Noites inocentes

Havia um jardim no começo da rua,

onde um bando de girassóis preguiçosos

passava o dia todo vagabundeando por ali

maturando-se ao sol sem ter o que fazer.

Vira e mexe um deles quebrava o pescoço,

tentando seguir a olhos compridos as raparigas,

que passavam morosas, requebrando os seus quadris,

a passos miúdos em direção a parada de bonde.

Do outro lado da rua, há muito tempo esquecida,

uma casa velha, de paredes enegrecidas e úmidas,

que diziam, os mais velhos, ser mal assombrada,

amedrontava os que por ali se aventuravam

nas veredas lúgubres e silenciosas da noite.

Encravado do lado direito da poética Rua da Mooca,

o “Cine Moderno” recebia nas escabiosas tardes febris

os adolescentes que desciam a rua em algazarra,

para deleitarem-se com as suas matinês dominicais.

Na Canuto Saraiva um casarão de modos imponentes,

com seu quintal que abraçava quase todo o quarteirão,

escondia-se um pomar repleto de frutas maduras,

inalcançáveis por conta de um enorme muro que,

rude e truculento se opunha e nos impedia.

Homens de ternos e chapéus surrados pelo tempo

desciam apressados em direção a estação de trem

desviando-se dos engraxates e dos bilheteiros que,

parados nas calçadas, obstruíam os seus destinos.

Ao longe um apito longo e sonoro anunciava seis horas.

Lentamente o comércio ia descerrando suas portas,

indiferentes ao frenesi das pessoas que saiam das fábricas,

e de tantas outras que chegavam sisudas nos bondes lotados.
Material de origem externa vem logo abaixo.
(* ===== verification/FileProps.v ===== *)
(** * What the file system promises about the content of files *)

From Stdlib Require Import ZArith Lia.
From stdpp Require Import base numbers functions gmap strings countable tactics list.
From S2P Require Import Prelude Machine CString State Spinlock Kalloc Vm VmTheory VmMap VmUser VmAccess Sched SchedTheory Sleeplock Pipe PipeTheory Bio BioList BioCache Log LogTheory LogRun LogOps Fs LogTx FsTheory FsOps FsTx FsFile FsRw FsDir Console File Demo DemoFs.

(** A chunk of filewrite() needs no more blocks of the log than begin_op() sets
    aside. *)
Lemma chunk_fits off n : 0 ≤ off → 0 ≤ n ≤ WRITE_MAX → nspan off n + 3 ≤ MAXOPBLOCKS.
Proof.
  intros Ho Hn. change WRITE_MAX with 3072 in Hn. change MAXOPBLOCKS with 10. unfold nspan. change BSIZE with 1024.
  destruct (Z.leb_spec n 0); [lia|]. Z.div_mod_to_equations. lia.
Qed.

(** C12: what is written to a file is what is read from it. A chunk of filewrite()
    of a process, [n] accessible bytes at [va], fits in the MAXOPBLOCKS blocks that
    begin_op() reserves: writei() writes all of it, allocating data blocks and the
    indirect block as needed, and never panics. Afterwards the file has the bytes
    at [off] and its other bytes as before, the size is adjusted, the inode on the
    disk is the one in memory, and no other file and no other inode of its block has
    changed. A readi() of the range into another accessible buffer stores exactly
    these bytes there. *)
Theorem file_write_read `{EnvOk} d me pid s V i ip root T fl D va off n :
  let B := sb s in let bs := uread D (mem s) va n in
  (0 < fuel)%nat → itable s !! i = Some ip → i_dev ip = d → disk_ok B V → file_ok B V ip → dinode_ok (dinode_of ip) →
  0 ≤ i_inum ip → 0 ≤ IBLOCK (i_inum ip) B < sb_bmapstart B → i_size ip ≤ MAXFILE * BSIZE →
  (∀ o, 0 ≤ o < i_size ip → fblk V ip (o / BSIZE) ≠ 0) →
  uspace s root T fl D → p_pagetable (procs s !!! me) = root → 0 ≤ va < 2 ^ 64 → (∀ k, 0 ≤ k < n → acc (mem s) T D (va + k)) →
  0 ≤ n ≤ WRITE_MAX → 0 ≤ off ≤ i_size ip → off + n ≤ MAXFILE * BSIZE → nspan off n + ineed ip ≤ nfree B V →
  1 ≤ l_outstanding (log s) → tx d me pid MAXOPBLOCKS s V ∅ →
  ∃ s' V' ip', writei i (User va) off n s = Ok n s' ∧ itable s' = <[i := ip']> (itable s) ∧ saved B V V' ip ip' off bs ∧
    (∀ jp, file_ok B V jp → (∀ j k, -1 ≤ j < MAXFILE → -1 ≤ k < MAXFILE → slot V jp j ≠ 0 → slot V ip k ≠ slot V jp j) →
      ∀ o, 0 ≤ o < MAXFILE * BSIZE → fbyte V' jp o = fbyte V jp o) ∧
    ∀ dst, 0 ≤ dst < 2 ^ 64 → (∀ k, 0 ≤ k < n → acc (mem s) T D (dst + k)) →
      ∃ s'', readi i (User dst) off n s' = Ok (n, []) s'' ∧ uwritten D dst bs (mem s) (mem s'').
Proof.
  intros B bs Hfuel Hi Hdev Hd Hf Hdi Hin Hib Hsz Hmap Hu Hpt Hva Hacc Hn Hoff Hmax Hfr Hout Ht.
  assert (Hlen : Z.of_nat (length bs) = n) by (unfold bs, uread; rewrite length_fmap, length_seqZ; lia).
  pose proof (tx_solo_of d me pid _ _ _ _ Ht) as Hso.
  pose proof (gives_user me pid s root T fl D va n Hso Hu Hpt Hva ltac:(lia) Hacc) as Hg.
  destruct (writei_spec d me pid Hfuel 0 s V i ip (User va) off bs Hg) as (s' & V' & ip' & Hrun & Hi' & Hs' & Hsv & Ht'); rewrite ?Hlen; try done.
  { eapply tx_weaken; [exact Ht|]. pose proof (chunk_fits off n ltac:(lia) Hn). lia. }
  rewrite Hlen in Hrun. exists s', V', ip'. split; [done|]. split; [done|]. split; [done|].
  split; [intros jp Hj Hdis; by apply (saved_other B V V' ip ip' off bs jp); [..|lia|]|].
  intros dst Hdst Hacc'. pose proof Hsv as [D' F' (a & I') _ _ Y' M' _ _]. rewrite Hlen in *.
  assert (Hp' : itable s' !! i = Some ip') by (rewrite Hi'; apply list_lookup_insert_eq; by eapply lookup_lt_Some).
  assert (Hsz' : i_size ip' = Z.max (i_size ip) (off + n)) by (by rewrite I').
  destruct (fsame_parts _ _ Hs') as (_ & Hpr & _ & Hmem & Hfl).
  assert (Hmin : Z.min n (i_size ip' - off) = n) by lia.
  destruct (readi_spec d me pid Hfuel 0 s' V' i ip' (User dst) off n (arrived me root T fl D dst (mem s))) as (s'' & out & Hr & HK & _ & _).
  - done.
  - by rewrite Hmin; apply sink_user.
  - split; [done|]. split; [by apply (uspace_same s)|]. rewrite Hpr, Hmem. split; [done|]. split; [done|apply uwritten_nil].
  - done.
  - done.
  - by rewrite I'.
  - apply D'.
  - lia.
  - lia.
  - change (MAXFILE * BSIZE) with 274432 in Hmax. lia.
  - lia.
  - intros o Ho. apply M'; [lia|]. destruct (decide (o < i_size ip)); [right; apply Hmap; lia|left; lia].
  - rewrite Hmin in Hr, HK. destruct HK as (-> & _ & _ & _ & Hw). exists s''. split; [done|].
    replace (fbytes V' ip' off n) with bs in Hw; [done|]. apply list_eq_nthZ.
    + apply Nat2Z.inj. by rewrite Hlen, length_fbytes by lia.
    + intros k Hk. rewrite nthZ_fbytes, Y', decide_True by lia. f_equal. lia.
Qed.
(* ===== verification/TrapProps.v ===== *)
(** * What traps and context switches promise *)

From Stdlib Require Import ZArith Lia.
From stdpp Require Import base numbers gmap strings countable tactics list pretty.
From S2P Require Import Prelude Machine State CString Spinlock Kalloc Vm VmTheory VmMap VmUser VmAccess Sched Console Process Sysfile Syscall SysTheory Trap Riscv RiscvTheory Sv39 Asm AsmTheory TrapTheory KvecTheory BootTheory Demo.

(** ** A sample machine for traps *)
#[global] Instance demo_boot : Boot := {|
  stack0 := KERNBASE + 32 * PGSIZE;
  timer_scratch := KERNBASE + 9 * PGSIZE + 2048;
  timervec := KERNBASE + 4 * PGSIZE;
  swtch_addr := KERNBASE + 6 * PGSIZE;
  start_addr := KERNBASE + 8192;
  main_addr := KERNBASE + 8292;
  kerneltrap_addr := KERNBASE + 11000;
|}.

(** Instructions of four bytes from an address on. *)
Definition text_at (base : Z) (l : list instr) (a : Z) : option (instr * Z) :=
  if (base <=? a) && ((a - base) mod 4 =? 0) then (λ i, (i, 4)) <$> l !! Z.to_nat ((a - base) / 4) else None.

#[global] Instance demo_text : Text := {|
  code a := union (text_at KERNBASE entry_code a) (union (text_at timervec timervec_code a) (union (text_at kernelvec kernelvec_code a)
    (union (text_at swtch_addr swtch_code a) (union (text_at uservec uservec_code a) (text_at userret userret_code a)))));
|}.

Ltac place := repeat (eexists; split; [vm_compute; reflexivity|]; split; [lia|]); exact I.

Lemma demo_tramp : tramp_layout.
Proof. split; [place|place|split; vm_compute; discriminate|split; vm_compute; discriminate|reflexivity]. Qed.

Lemma demo_timer : timer_layout.
Proof. split; [place|split; [vm_compute; discriminate|reflexivity]|reflexivity|split; vm_compute; discriminate|reflexivity]. Qed.

Lemma demo_kernelvec : placed kernelvec kernelvec_code.
Proof. place. Qed.

Lemma demo_swtch : placed swtch_addr swtch_code.
Proof. place. Qed.

Lemma demo_entry : placed KERNBASE entry_code.
Proof. place. Qed.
Aos poucos, entretanto, as ruas iam retornando a sua quietude,

dando vez às conversas de vizinhos sentados à calçada,

enquanto as crianças corriam libertas pelas ruas de terra

brincado de esconde-esconde, pega-pega ou mão na mula.

Até que há certa hora, vencida pelo cansaço do dia a dia,

a Mooca, sonolenta e exausta, adormecia entre anjos e querubins,

velada pelas noites fulgurosas que ainda eram inocentes.